El primer encuentro entre Lobo y el Rey se produce en una cantina, en la que el capo entra imponiendo una presencia que lo señala como el centro magnético de un mundo otro, que contrasta con las vidas marginales y precarias que lo rodean. El Rey habita en los espacios exteriores a la institucionalidad estatal (aunque elementos pertenecientes a este nivel se entronizan en la esfera del narco a través de la corrupción y la complicidad). Se sitúa por encima de la ley, contenido en el círculo cerrado del simulacro y la artificiosidad.

Descrito en la apertura de la novela como un hombre con sangre distinta a los demás, de gestos dominantes y atuendo ostentoso, El Rey es un faro que emite luz y que resignifica tiempo y espacio.

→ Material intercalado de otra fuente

Lemma format_offset_ret off : normal off -> - DAY < US off < DAY -> format_offset (Some off) (lit ":") = Ret (offset_text off).
Proof.
  intros N H. unfold format_offset, offset_text. rewrite days_neg by done. set (a := Z.abs (US off)).
  assert (S : (if US off <? 0 then n ← neg off; Ret (lit "-", n) else Ret (lit "+", off))
    = Ret (if US off <? 0 then lit "-" else lit "+", of_us a)).
  { destruct (Z.ltb_spec (US off) 0).
    - unfold neg. rewrite delta_make_spec. rewrite ranged_small by (unfold US, to_microseconds, DAY in *; lia). cbn [mbind py_bind].
      do 3 f_equal. unfold a, US, to_microseconds in *. lia.
    - do 2 f_equal. unfold a. rewrite Z.abs_eq by lia. symmetry. by apply of_us_to_us. }
  rewrite S. clear S. cbn [mbind py_bind]. rewrite hour_ret. cbn [mbind py_bind].
  assert (Ha : 0 <= a < DAY) by lia. unfold DAY in Ha.
  rewrite divmod_us by (vm_compute; congruence || (split; reflexivity)). rewrite to_us_of_us.
  change (to_microseconds (Td 0 3600 0)) with 3600000000. cbn [mbind py_bind]. rewrite minute_ret. cbn [mbind py_bind].
  rewrite divmod_us by (vm_compute; congruence || (split; reflexivity)). rewrite to_us_of_us.
  change (to_microseconds (Td 0 60 0)) with 60000000. cbn [mbind py_bind].
  assert (E : (a mod 3600000000) mod 60000000 = a mod 60000000).
  { change 3600000000 with (60000000 * 60). rewrite Z.rem_mul_r by lia.
    rewrite Z.mul_comm, Z.mod_add by lia. by rewrite Z.mod_mod by lia. }
  rewrite E. pose proof (Z.mod_pos_bound a 60000000 ltac:(lia)) as B.
  rewrite of_us_small by (unfold DAY; lia).
  assert (E2 : (a mod 60000000) mod 1000000 = a mod 1000000).
  { change 60000000 with (1000000 * 60). rewrite Z.rem_mul_r by lia.
    rewrite Z.mul_comm, Z.mod_add by lia. by rewrite Z.mod_mod by lia. }
  rewrite E2. unfold off_parts, bool_. cbn [days seconds microseconds Z.eqb negb orb]. f_equal.
  destruct (a mod 60000000 / 1000000 =? 0), (a mod 1000000 =? 0); cbn [negb orb andb]; rewrite <- ?app_assoc; rewrite ?app_nil_r; done.
Qed.

(** * Texts *)

Lemma list_6 {A} (l : list A) : length l = 6%nat -> exists a b c d e f, l = [a; b; c; d; e; f].
Proof. destruct l as [|a [|b [|c [|d [|e [|f [|? ?]]]]]]]; try discriminate. eauto 10. Qed.
Lemma fmt6_spec n : 0 <= n < 1000000 -> exists a b c d e f, fmt0 6 n = [a; b; c; d; e; f]
  /\ Forall is_digit [a; b; c; d; e; f] /\ py_int 10 [a; b; c; d; e; f] = Ret n.
Proof.
  intros Hn. destruct (fmt0_spec 6 n) as (L & D & I); [lia | simpl Z.of_nat; lia|].
  destruct (list_6 _ L) as (a & b & c & d & e & f & E). rewrite E in D, I. by exists a, b, c, d, e, f.
Qed.

(** One component, read at a known place. *)
Lemma parse_comp_step tstr pos sep comps comp v comps' :
  2 <= zlen tstr - pos -> py_int 10 (pyslice tstr pos (pos + 2)) = Ret v -> pyset comps comp v = Ret comps' ->
  parse_comp tstr (pos, sep, comps, false) comp =
    let next := pyslice tstr (pos + 2) (pos + 2 + 1) in
    let sep := if comp =? 0 then zeqb_list next (lit ":") else sep in
    if (zlen next =? 0) || (comp >=? 2) then Ret (pos + 2, sep, comps', true)
    else if sep && negb (zeqb_list next (lit ":")) then Raise ValueError
    else Ret (pos + 2 + b2z sep, sep, comps', false).
Proof.
  intros H1 H2 H3. unfold parse_comp. rewrite (proj2 (Z.ltb_ge _ _)) by lia. rewrite H2. cbn [mbind py_bind]. rewrite H3. done.
Qed.

(** The same when a colon follows, when nothing follows, and for the last one. *)
Lemma parse_comp_colon tstr pos sep comps comp v comps' :
  2 <= zlen tstr - pos -> py_int 10 (pyslice tstr pos (pos + 2)) = Ret v -> pyset comps comp v = Ret comps' ->
  pyslice tstr (pos + 2) (pos + 2 + 1) = [58] -> comp = 0 \/ comp = 1 /\ sep = true ->
  parse_comp tstr (pos, sep, comps, false) comp = Ret (pos + 3, true, comps', false).
Proof.
  intros H1 H2 H3 H4 H5. rewrite (parse_comp_step _ _ _ _ _ _ _ H1 H2 H3), H4.
  cbv zeta. change (zeqb_list [58] (lit ":")) with true. replace (pos + 3) with (pos + 2 + b2z true) by (cbn; lia).
  by destruct H5 as [-> | [-> ->]].
Qed.
Lemma parse_comp_end tstr pos sep comps comp v comps' :
  2 <= zlen tstr - pos -> py_int 10 (pyslice tstr pos (pos + 2)) = Ret v -> pyset comps comp v = Ret comps' ->
  pyslice tstr (pos + 2) (pos + 2 + 1) = [] \/ comp = 2 -> exists sep',
  parse_comp tstr (pos, sep, comps, false) comp = Ret (pos + 2, sep', comps', true).
Proof.
  intros H1 H2 H3 H4. rewrite (parse_comp_step _ _ _ _ _ _ _ H1 H2 H3). cbv zeta.
  destruct H4 as [-> | ->]; [|rewrite orb_true_r]; cbn; eauto.
Qed.

Lemma parse_hm a b c d h m : py_int 10 [a; b] = Ret h -> py_int 10 [c; d] = Ret m ->
  parse_hh_mm_ss_ff [a; b; 58; c; d] = Ret [h; m; 0; 0].
Proof.
  intros H1 H2. unfold parse_hh_mm_ss_ff. change (pyrange 0 3) with [0; 1; 2]. cbn [foldM].
  rewrite (parse_comp_colon _ 0 _ _ 0 h [h; 0; 0; 0]) by (done || (vm_compute; congruence) || (by left)). cbn [mbind py_bind].
  destruct (parse_comp_end [a; b; 58; c; d] 3 true [h; 0; 0; 0] 1 m [h; m; 0; 0]) as [sep E]; [vm_compute; congruence | done | done | by left|].
  change (0 + 3) with 3. rewrite E. reflexivity.
Qed.

Section three.
Context (a b c d e f h m s : Z) (rest : list Z).
Hypothesis H1 : py_int 10 [a; b] = Ret h.
Hypothesis H2 : py_int 10 [c; d] = Ret m.
Hypothesis H3 : py_int 10 [e; f] = Ret s.
Let tstr := [a; b; 58; c; d; 58; e; f] ++ rest.

Lemma parse_three : exists sep,
  foldM (parse_comp tstr) (0, false, [0; 0; 0; 0], false) (pyrange 0 3) = Ret (8, sep, [h; m; s; 0], true).
Proof using H1 H2 H3.
  change (pyrange 0 3) with [0; 1; 2]. cbn [foldM].
  assert (L : zlen tstr = 8 + zlen rest) by (unfold tstr; rewrite zlen_app; done). pose proof (zlen_nonneg rest).
  assert (S : forall i j, 0 <= i <= j -> j <= 8 -> pyslice tstr i j = pyslice [a; b; 58; c; d; 58; e; f] i j).
  { intros i j Hi Hj. unfold tstr. apply pyslice_app_l; [lia | exact Hj]. }
  rewrite (parse_comp_colon _ 0 _ _ 0 h [h; 0; 0; 0]) by (try (rewrite S by lia); done || lia). cbn [mbind py_bind].
  change (0 + 3) with 3.
  rewrite (parse_comp_colon _ 3 _ _ 1 m [h; m; 0; 0]) by (try (rewrite S by lia); done || lia). cbn [mbind py_bind].
  change (3 + 3) with 6.
  destruct (parse_comp_end tstr 6 true [h; m; 0; 0] 2 s [h; m; s; 0]) as [sep E];
    [lia | by rewrite S by lia | done | by right|]. rewrite E. by exists sep.
Qed.

End three.

Lemma parse_hms a b c d e f h m s :
  py_int 10 [a; b] = Ret h -> py_int 10 [c; d] = Ret m -> py_int 10 [e; f] = Ret s ->
  parse_hh_mm_ss_ff [a; b; 58; c; d; 58; e; f] = Ret [h; m; s; 0].
Proof.
  intros H1 H2 H3. destruct (parse_three a b c d e f h m s [] H1 H2 H3) as [sep E]. rewrite app_nil_r in E.
  unfold parse_hh_mm_ss_ff. rewrite E. reflexivity.
Qed.

Lemma parse_hmsf a b c d e f h m s u1 u2 u3 u4 u5 u6 us :
  py_int 10 [a; b] = Ret h -> py_int 10 [c; d] = Ret m -> py_int 10 [e; f] = Ret s ->
  Forall is_digit [u1; u2; u3; u4; u5; u6] -> py_int 10 [u1; u2; u3; u4; u5; u6] = Ret us ->
  parse_hh_mm_ss_ff [a; b; 58; c; d; 58; e; f; 46; u1; u2; u3; u4; u5; u6] = Ret [h; m; s; us].
Proof.
  intros H1 H2 H3 D H4. destruct (parse_three a b c d e f h m s [46; u1; u2; u3; u4; u5; u6] H1 H2 H3) as [sep E].
  unfold parse_hh_mm_ss_ff. set (tstr := [a; b; 58; c; d; 58; e; f; 46; u1; u2; u3; u4; u5; u6]) in *.
  change ([a; b; 58; c; d; 58; e; f] ++ [46; u1; u2; u3; u4; u5; u6]) with tstr in E. rewrite E. cbn [mbind py_bind].
  change (8 <? zlen tstr) with true. change (pyget tstr 8) with (Ret 46). cbv iota. cbn [mbind py_bind Z.eqb Pos.eqb orb negb].
  change (pyslice tstr (8 + 1) (zlen tstr)) with [u1; u2; u3; u4; u5; u6].
  replace (forallb is_ascii_digit [u1; u2; u3; u4; u5; u6]) with true.
  2: { symmetry. apply forallb_Forall. eapply Forall_impl; [exact D|]. unfold is_digit, is_ascii_digit, between. simpl. lia. }
  change (zlen tstr - (8 + 1)) with 6. cbn [negb]. change (6 >=? 6) with true. cbv iota. cbn [negb].
  change (pyslice tstr (8 + 1) (8 + 1 + 6)) with [u1; u2; u3; u4; u5; u6]. rewrite H4. reflexivity.
Qed.

(** The text of a time of day. *)
Definition clock_text (hh mm ss us : Z) : list Z :=
  fmt0 2 hh ++ lit ":" ++ fmt0 2 mm ++ lit ":" ++ fmt0 2 ss ++ (if us =? 0 then [] else lit "." ++ fmt0 6 us).

(** Digits, colons and the point. *)
Definition clock_char (c : Z) : Prop := 46 <= c <= 58.

Lemma digit_clock c : is_digit c -> clock_char c.
Proof. unfold is_digit, clock_char. lia. Qed.

Lemma clock_text_spec hh mm ss us : 0 <= hh < 100 -> 0 <= mm < 100 -> 0 <= ss < 100 -> 0 <= us < 1000000 ->
  parse_hh_mm_ss_ff (clock_text hh mm ss us) = Ret [hh; mm; ss; us]
  /\ Forall clock_char (clock_text hh mm ss us) /\ 8 <= zlen (clock_text hh mm ss us).
Proof.
  intros Hh Hm Hs Hu. unfold clock_text.
  destruct (fmt2_spec hh Hh) as (h1 & h2 & -> & D1 & D2 & I1). destruct (fmt2_spec mm Hm) as (m1 & m2 & -> & D3 & D4 & I2).
  destruct (fmt2_spec ss Hs) as (s1 & s2 & -> & D5 & D6 & I3).
  assert (C58 : clock_char 58) by (unfold clock_char; lia). assert (C46 : clock_char 46) by (unfold clock_char; lia).
  change (lit ":") with [58]. change (lit ".") with [46]. cbn [app].
  destruct (Z.eqb_spec us 0) as [->|Nu].
  - split; [by apply parse_hms|]. split; [|vm_compute; congruence]. rewrite !Forall_cons. eauto 20 using digit_clock.
  - destruct (fmt6_spec us Hu) as (u1 & u2 & u3 & u4 & u5 & u6 & -> & D & I4). cbn [app].
    split; [by apply parse_hmsf|]. split; [|vm_compute; congruence]. rewrite !Forall_cons in *. eauto 30 using digit_clock.
    destruct D as (? & ? & ? & ? & ? & ? & _). split_and!; auto using digit_clock.
Qed.

Lemma find_sub_none c s : c ∉ s -> find_sub [c] s = None.
Proof.
  induction s as [|x s IH]; [done|]. rewrite not_elem_of_cons. intros [N1 N2]. cbn.
  rewrite (proj2 (Z.eqb_neq c x)) by done. cbn. by rewrite IH.
Qed.
Lemma find_sub_first c s r : c ∉ s -> find_sub [c] (s ++ c :: r) = Some (length s).
Proof.
  induction s as [|x s IH]; cbn; [by rewrite Z.eqb_refl|]. rewrite not_elem_of_cons. intros [N1 N2].
  rewrite (proj2 (Z.eqb_neq c x)) by done. cbn. by rewrite IH.
Qed.
Lemma find1_none c s : c ∉ s -> find1 c s = 0.
Proof. intros N. unfold find1. by rewrite find_sub_none. Qed.
Lemma find1_first c s r : c ∉ s -> find1 c (s ++ c :: r) = zlen s + 1.
Proof. intros N. unfold find1. by rewrite find_sub_first. Qed.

Al verlo, Lobo

Pensó que desde ahora los calendarios carecían de sentido por una nueva razón: ninguna otra fecha significaba nada, sólo esta, porque, por fin, había topado con su lugar en el mundo; y porque había escuchado mentar un secreto que, carajo, qué ganas tenía de guardar. (TR 13)

Lugar y tiempo son resignificados, y el secreto (que se asocia a la farsa, la simulación, la apariencia, el simulacro) constituye un saber codificado en los términos del poder, que delimita el círculo que el Artista desea ocupar.

A la figura del Rey se aplica el concepto de “autoridad carismática”, noción que Sánchez Godoy evoca a partir de las ideas de Freud sobre el comportamiento del hombre-masa, ya que el Rey encarna una forma de jerarquía que no sólo no es resistida, sino venerada por el círculo social en que se mueve, creando a nivel comunitario una forma “desviada de cohesión social”, que produce una mímesis colectiva basada en la fascinación y la lealtad (Sánchez Godoy 93). El mismo crítico señala, intentando explicar esta configuración de los imaginarios colectivos, que es justamente la estigmatización y la marginación que se aplicó a los narcotraficantes en las primeras instancias de su inserción urbana lo que ha contribuido a consolidar las bases de los códigos éticos y estéticos y de las lógicas de poder que hoy se le atribuyen, ya que el estigma fue reelaborado como heroicidad contracultural.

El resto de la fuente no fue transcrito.